[Stored data entries]
• • • •

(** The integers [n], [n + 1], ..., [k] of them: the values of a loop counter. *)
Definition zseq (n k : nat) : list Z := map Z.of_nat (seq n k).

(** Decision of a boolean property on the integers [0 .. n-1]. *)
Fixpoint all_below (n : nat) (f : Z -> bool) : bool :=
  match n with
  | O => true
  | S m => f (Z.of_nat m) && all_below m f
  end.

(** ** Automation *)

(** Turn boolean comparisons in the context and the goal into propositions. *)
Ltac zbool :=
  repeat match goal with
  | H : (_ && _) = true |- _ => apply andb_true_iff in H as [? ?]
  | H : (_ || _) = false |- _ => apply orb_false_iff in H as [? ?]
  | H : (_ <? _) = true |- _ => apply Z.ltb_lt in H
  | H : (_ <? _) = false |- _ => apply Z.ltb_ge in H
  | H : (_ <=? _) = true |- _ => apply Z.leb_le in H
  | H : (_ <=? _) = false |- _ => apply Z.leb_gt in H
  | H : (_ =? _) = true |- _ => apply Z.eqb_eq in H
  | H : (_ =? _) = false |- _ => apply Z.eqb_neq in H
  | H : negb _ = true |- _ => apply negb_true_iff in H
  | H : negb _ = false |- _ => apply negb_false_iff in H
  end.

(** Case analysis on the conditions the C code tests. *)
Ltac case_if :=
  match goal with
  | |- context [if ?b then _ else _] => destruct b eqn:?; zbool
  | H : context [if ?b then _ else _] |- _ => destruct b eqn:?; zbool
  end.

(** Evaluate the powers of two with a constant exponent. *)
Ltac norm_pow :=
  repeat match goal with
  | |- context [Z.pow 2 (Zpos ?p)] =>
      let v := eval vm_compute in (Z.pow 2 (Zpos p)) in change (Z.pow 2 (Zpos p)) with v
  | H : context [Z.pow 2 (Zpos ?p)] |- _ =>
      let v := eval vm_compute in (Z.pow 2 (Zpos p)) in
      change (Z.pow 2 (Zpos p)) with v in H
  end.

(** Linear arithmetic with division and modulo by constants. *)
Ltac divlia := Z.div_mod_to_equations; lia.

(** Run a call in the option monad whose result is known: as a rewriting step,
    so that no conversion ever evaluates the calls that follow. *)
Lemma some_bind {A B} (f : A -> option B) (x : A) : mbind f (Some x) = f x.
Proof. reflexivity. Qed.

• • • •

Could you copy exactly the line containing "(Some x) = f x." and each line after it through the end of the records, and nothing else?

## [RESULT BELOW]
Lemma some_bind {A B} (f : A -> option B) (x : A) : mbind f (Some x) = f x.
Proof. reflexivity. Qed.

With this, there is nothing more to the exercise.